Durable objective response to sorafenib and role of sequential treatment in unresectable hepatocellular carcinoma

• Published in: Therapeutic advances in medical oncology Vol. 14; p. 17588359221099401
• Main Authors: Huang, Kuo-Wei, Lee, Pei-Chang, Chao, Yee, Su, Chien-Wei, Lee, I-Cheng, Lan, Keng-Hsin, Chu, Chi-Jen, Hung, Yi-Ping, Chen, San-Chi, Hou, Ming-Chih, Huang, Yi-Hsiang
• Format: Journal Article
• Language: English
• Published: London, England SAGE Publications 2022; Sage Publications Ltd; SAGE Publishing
• Subjects: Chemotherapy; Hepatocellular carcinoma; Immunotherapy; Inhibitor drugs; Liver cancer; Monoclonal antibodies; Original Research; Survival; Targeted cancer therapy; Tumors; sequential treatment; HCC; regorafenib; sorafenib; immunotherapy
• ISSN: 1758-8359; 1758-8340; 1758-8359
• DOI: 10.1177/17588359221099401

Background: The response rate to sorafenib is limited for unresectable hepatocellular carcinoma (HCC). Little is known about the long-term outcomes of objective responders.

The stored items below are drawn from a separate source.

(** The way of [Examples.lengths] with its lengths summed, when no tag
    was asked for. *)
Definition aggregated_way : Osm_xml.Element :=
  Eval vm_compute in
    match Osm_xml._append_merged_edge_attrs Builtins.str
            (Osm_xml.Elem "way" [] [])
            (Osm_xml.dropna_astype_str Builtins.str Examples.lengths
               Examples.first_edge)
            Examples.lengths [] (Some [("length", Osm_xml.agg_sum)]) with
    | Ok e => e
    | Err _ => Osm_xml.Elem "way" [] []
    end.

(** The events of a small document: the root and a node, then a way
    with two node references and a tag. *)
Definition node_attrs : gmap string string :=
  {[ "id" := "1"; "lat" := "48.0"; "lon" := "2.0"; "user" := "ann" ]}.

Definition document : list Osm_sax.event :=
  [ Osm_sax.Start "osm" {[ "version" := "0.6"; "upload" := "false" ]};
    Osm_sax.Start "node" node_attrs; Osm_sax.End_ "node" ].

Definition way_block : list Osm_sax.event :=
  Osm_sax.Start "way" {[ "id" := "7" ]}
    :: (["1"; "2"] ≫= Osm_sax.nd_events)
    ++ ([("highway", "residential")] ≫= Osm_sax.tag_events)
    ++ [Osm_sax.End_ "way"].

Definition parsed (h : Osm_sax.handler) (evs : list Osm_sax.event)
  : Osm_sax.handler :=
  match Osm_sax.parse Builtins.float Builtins.int h evs with
  | Ok h' => h'
  | Err _ => h
  end.

Definition after_node : Osm_sax.handler :=
  Eval vm_compute in parsed Osm_sax.init document.

Definition after_way : Osm_sax.handler :=
  Eval vm_compute in parsed Osm_sax.init (document ++ way_block).

Definition node_started : Osm_sax.handler :=
  Eval vm_compute in
    parsed Osm_sax.init [Osm_sax.Start "node" node_attrs].


(** [Examples.lengths] written as one merged way: what was logged and
    the tree.  All its edges have the same id, so the frame is the one
    group. *)
Definition one_group (df : Osm_xml.DataFrame) : list Osm_xml.DataFrame :=
  [df].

The role of second-line therapies on the survival of sorafenib-responders is unclear. We aimed to delineate the long-term outcomes and the role of subsequent treatment after responding to sorafenib. Methods: From September 2012 to December 2019, 922 patients who received sorafenib treatment for unresectable HCC were retrospectively reviewed. Of these, 21 (2.3%) achieved a complete response (CR) and 54 (5.9%) had a partial response (PR) based on mRECIST criteria. Factors associated with survivals were analyzed. Results: During the median follow-up of 35.3 months, the median duration of response was 18.3 months (range: 2.3–45.5) for patients achieving CR and 10.0 months (range: 1.9–60.3) for PR. The median overall survival (OS) was 39.5 months [95% confidence interval (CI): 28.4–50.5] including values not yet estimable for CR and 25.8 months for PR. Patients who experienced treatment-related adverse events (TRAEs) had better median OS than those without (44.9 versus 18.1 months, p = 0.003). Eventually, 53 patients developed tumor progression; 30 patients received second-line systemic treatment including nivolumab (n = 8), regorafenib (n = 15), and chemotherapy (n = 7). Sorafenib–nivolumab sequential therapy provided the best median OS versus sorafenib–regorafenib and sorafenib–chemotherapy in these patients (55.8, 39.5, and 25.5 months), respectively. Conclusions: The response is durable for advanced HCC patients with CR or PR to sorafenib. Subsequent immunotherapy seems to provide the best survival. This information is important for characterizing outcomes of sorafenib-responders and the choice of sequential treatment.